▶ What is needed
After going through the data below, state how many lines contain "order", and nothing else.
BEGIN Data supplied
(** * EVCS data scraper: the normalisation and export pipeline

    A shallow embedding of [evcs_scraper.py] (class [EVCSScraper]):
    the station aggregator of [extract_station_data], the charge-point
    extraction of [extract_chargepoints], the summary enricher and the
    flattened export of [process_and_export_data], and the orchestration
    of [run] around the notification collaborator.

    Python values are the values [json.loads] produces.  Numbers are the
    integers; a dict is an association list in insertion order; a raised
    exception is the left injection of a sum. *)

From stdpp Require Import base option list strings gmap sorting pretty.

Set Default Proof Using "Type".
Local Set Warnings "-register-all,-clear-no-such-hyp".
Local Open Scope Z_scope.

(** ** Python values *)

Inductive json : Type :=
| JNull
| JBool (b : bool)
| JNum (n : Z)
| JStr (s : string)
| JList (l : list json)
| JDict (d : list (string * json)).

Abbreviation dict := (list (string * json)).

Inductive exn : Type :=
| TypeError
| AttributeError
| KeyError (labels : list string)
| JSONDecodeError (msg : string)
| ApiException (msg : string)
| Exception (msg : string).

(** A raised exception is a left injection; [x ← m; k] stops at the first. *)
Global Instance exn_ret : MRet (sum exn) := λ A x, inr x.
Global Instance exn_bind : MBind (sum exn) := λ A B f m,
  match m with inl e => inl e | inr x => f x end.
Global Instance exn_fmap : FMap (sum exn) := λ A B f m,
  match m with inl e => inl e | inr x => inr (f x) end.

(** [bool(v)]: what [if v], [not v] and [a or b] test. *)
Definition truthy (v : json) : bool :=
  match v with
  | JNull => false
  | JBool b => b
  | JNum n => negb (n =? 0)
  | JStr s => negb (bool_decide (s = ""))
  | JList l => negb (bool_decide (l = []))
  | JDict d => negb (bool_decide (d = []))
  end.

(** [a or b] *)
Definition py_or (a b : json) : json := if truthy a then a else b.

Definition is_dict (v : json) : bool :=
  match v with JDict _ => true | _ => false end.

Module Dict.

(** [k in d] and [d[k]] *)
Fixpoint lookup (d : dict) (k : string) : option json :=
  match d with
  | [] => None
  | (k', v) :: d' => if decide (k' = k) then Some v else lookup d' k
  end.

Definition mem (d : dict) (k : string) : bool :=
  bool_decide (is_Some (lookup d k)).

(** [d.get(k)]: [None] when the key is missing. *)
Definition get (d : dict) (k : string) : json := default JNull (lookup d k).

(** [d[k] = v]: an existing key keeps its place, a new key goes last. *)
Fixpoint set (d : dict) (k : string) (v : json) : dict :=
  match d with
  | [] => [(k, v)]
  | (k', v') :: d' =>
      if decide (k' = k) then (k', v) :: d' else (k', v') :: set d' k v
  end.

(** [del d[k]] *)
Fixpoint del (d : dict) (k : string) : dict :=
  match d with
  | [] => []
  | (k', v') :: d' => if decide (k' = k) then d' else (k', v') :: del d' k
  end.

End Dict.

(** [needle in s] on two strings *)
Fixpoint str_contains (needle s : string) : bool :=
  String.prefix needle s ||
  match s with
  | EmptyString => false
  | String _ s' => str_contains needle s'
  end.

(** [for x in v]: the elements of a list, the keys of a dict, the characters
    of a string; anything else is not iterable. *)
Fixpoint chars (s : string) : list json :=
  match s with
  | EmptyString => []
  | String c s' => JStr (String c EmptyString) :: chars s'
  end.

Definition py_iter (v : json) : exn + list json :=
  match v with
  | JList l => inr l
  | JDict d => inr (JStr <$> d.*1)
  | JStr s => inr (chars s)
  | _ => inl TypeError
  end.

(** ['name' in v]: key test on a dict, element test on a list, substring test
    on a string. *)
Definition py_contains (name : string) (v : json) : exn + bool :=
  match v with
  | JDict d => inr (Dict.mem d name)
  | JList l =>
      inr (existsb (λ x, match x with JStr s => bool_decide (s = name) | _ => false end) l)
  | JStr s => inr (str_contains name s)
  | _ => inl TypeError
  end.

(** [v['name']]: only a dict can be indexed by a string. *)
Definition py_index (v : json) (name : string) : exn + json :=
  match v with
  | JDict d =>
      match Dict.lookup d name with
      | Some x => inr x
      | None => inl (KeyError [name])
      end
  | _ => inl TypeError
  end.

(** ** Dict keys

    Python hashes [True] and [1] to the same key; lists and dicts are not
    hashable. *)

Inductive key : Type :=
| KNone
| KInt (n : Z)
| KStr (s : string).

Global Instance key_eq_dec : EqDecision key.
Proof. solve_decision. Defined.

Definition hash_key (v : json) : exn + key :=
  match v with
  | JNull => inr KNone
  | JBool b => inr (KInt (if b then 1 else 0))
  | JNum n => inr (KInt n)
  | JStr s => inr (KStr s)
  | JList _ | JDict _ => inl TypeError
  end.

(** ** Station aggregator ([extract_station_data], the loop body)

    [all_stations_dict] maps a station identity to its record, in insertion
    order. *)

Abbreviation stations_dict := (list (key * dict)).

Module Stations.

Fixpoint lookup (m : stations_dict) (k : key) : option dict :=
  match m with
  | [] => None
  | (k', r) :: m' => if decide (k' = k) then Some r else lookup m' k
  end.

Fixpoint alter (f : dict → dict) (k : key) (m : stations_dict) : stations_dict :=
  match m with
  | [] => []
  | (k', r) :: m' =>
      if decide (k' = k) then (k', f r) :: m' else (k', r) :: alter f k m'
  end.

End Stations.

(** [all_stations_dict[station_id]['chargepoints'].append(cp)].  The loop
    body calls it on a key it has just looked up or stored, with a record
    whose [chargepoints] it has set to a list; the other branches are what
    Python would do on anything else. *)
Definition append_chargepoint (m : stations_dict) (k : key) (cp : json)
  : exn + stations_dict :=
  match Stations.lookup m k with
  | None => inl (KeyError [])
  | Some r =>
      match Dict.lookup r "chargepoints" with
      | Some (JList l) =>
          inr (Stations.alter (λ r, Dict.set r "chargepoints" (JList (l ++ [cp]))) k m)
      | Some _ => inl AttributeError
      | None => inl (KeyError ["chargepoints"])
      end
  end.

(** One pass of [for cp in json_data['props']['chargepoints']]: the
    [station] test, [station.get] (which needs a dict), the [continue] on an
    empty identity, the [not in] test (which hashes the identity) and the
    append. *)
Definition add_chargepoint (m : stations_dict) (cp : json) : exn + stations_dict :=
  match py_contains "station" cp with
  | inl e => inl e
  | inr false => inr m
  | inr true =>
      match py_index cp "station" with
      | inl e => inl e
      | inr (JDict station) =>
          let station_id :=
            py_or (Dict.get station "id") (Dict.get station "station_id") in
          if negb (truthy station_id) then inr m
          else
            match hash_key station_id with
            | inl e => inl e
            | inr k =>
                let m1 :=
                  match Stations.lookup m k with
                  | Some _ => m
                  | None => m ++ [(k, Dict.set station "chargepoints" (JList []))]
                  end in
                append_chargepoint m1 k cp
            end
      | inr _ => inl AttributeError
      end
  end.

(** The loop stops at the first exception; what earlier passes stored stays. *)
Fixpoint add_chargepoints (m : stations_dict) (cps : list json)
  : stations_dict * option exn :=
  match cps with
  | [] => (m, None)
  | cp :: rest =>
      match add_chargepoint m cp with
      | inl e => (m, Some e)
      | inr m' => add_chargepoints m' rest
      end
  end.

(** [list(all_stations_dict.values())] *)
Definition station_values (m : stations_dict) : list dict := m.*2.

(** The identity of a station sub-record: its [id], or else its [station_id],
    when that value is non-empty and hashable. *)
Definition station_identity (station : dict) : option key :=
  let v := py_or (Dict.get station "id") (Dict.get station "station_id") in
  if truthy v
  then match hash_key v with inr k => Some k | inl _ => None end
  else None.

(** The identity an entry references through its embedded [station]. *)
Definition entry_identity (cp : json) : option key :=
  match cp with
  | JDict d =>
      match Dict.lookup d "station" with
      | Some (JDict station) => station_identity station
      | _ => None
      end
  | _ => None
  end.

(** Identities in the order of their first appearance. *)
Fixpoint first_seen (ks : list key) : list key :=
  match ks with
  | [] => []
  | k :: ks' => k :: filter (λ k', k' ≠ k) (first_seen ks')
  end.

(** The entries of [es] that reference identity [k], in input order. *)
Definition referencing (k : key) (es : list json) : list json :=
  filter (λ e, entry_identity e = Some k) es.

(** The chargepoints list of a station record. *)
Definition chargepoints_of (r : dict) : option (list json) :=
  match Dict.lookup r "chargepoints" with
  | Some (JList l) => Some l
  | _ => None
  end.

(** ** Library functions the scraper calls

    Decompression, UTF-8 decoding, JSON parsing, URL unquoting and the [repr]
    of containers belong to Python's libraries; the scraper is modelled over
    any implementation of them.  [brotli_decompress] is [None] when the
    [brotli] import failed. *)

Class Libs := {
  gzip_decompress : list Byte.byte → exn + list Byte.byte;
  brotli_decompress : option (list Byte.byte → exn + list Byte.byte);
  utf8_decode : list Byte.byte → string;
  json_loads : string → exn + json;
  unquote : string → string;
  repr : json → string;
}.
END Data supplied
▶ Worked solution
4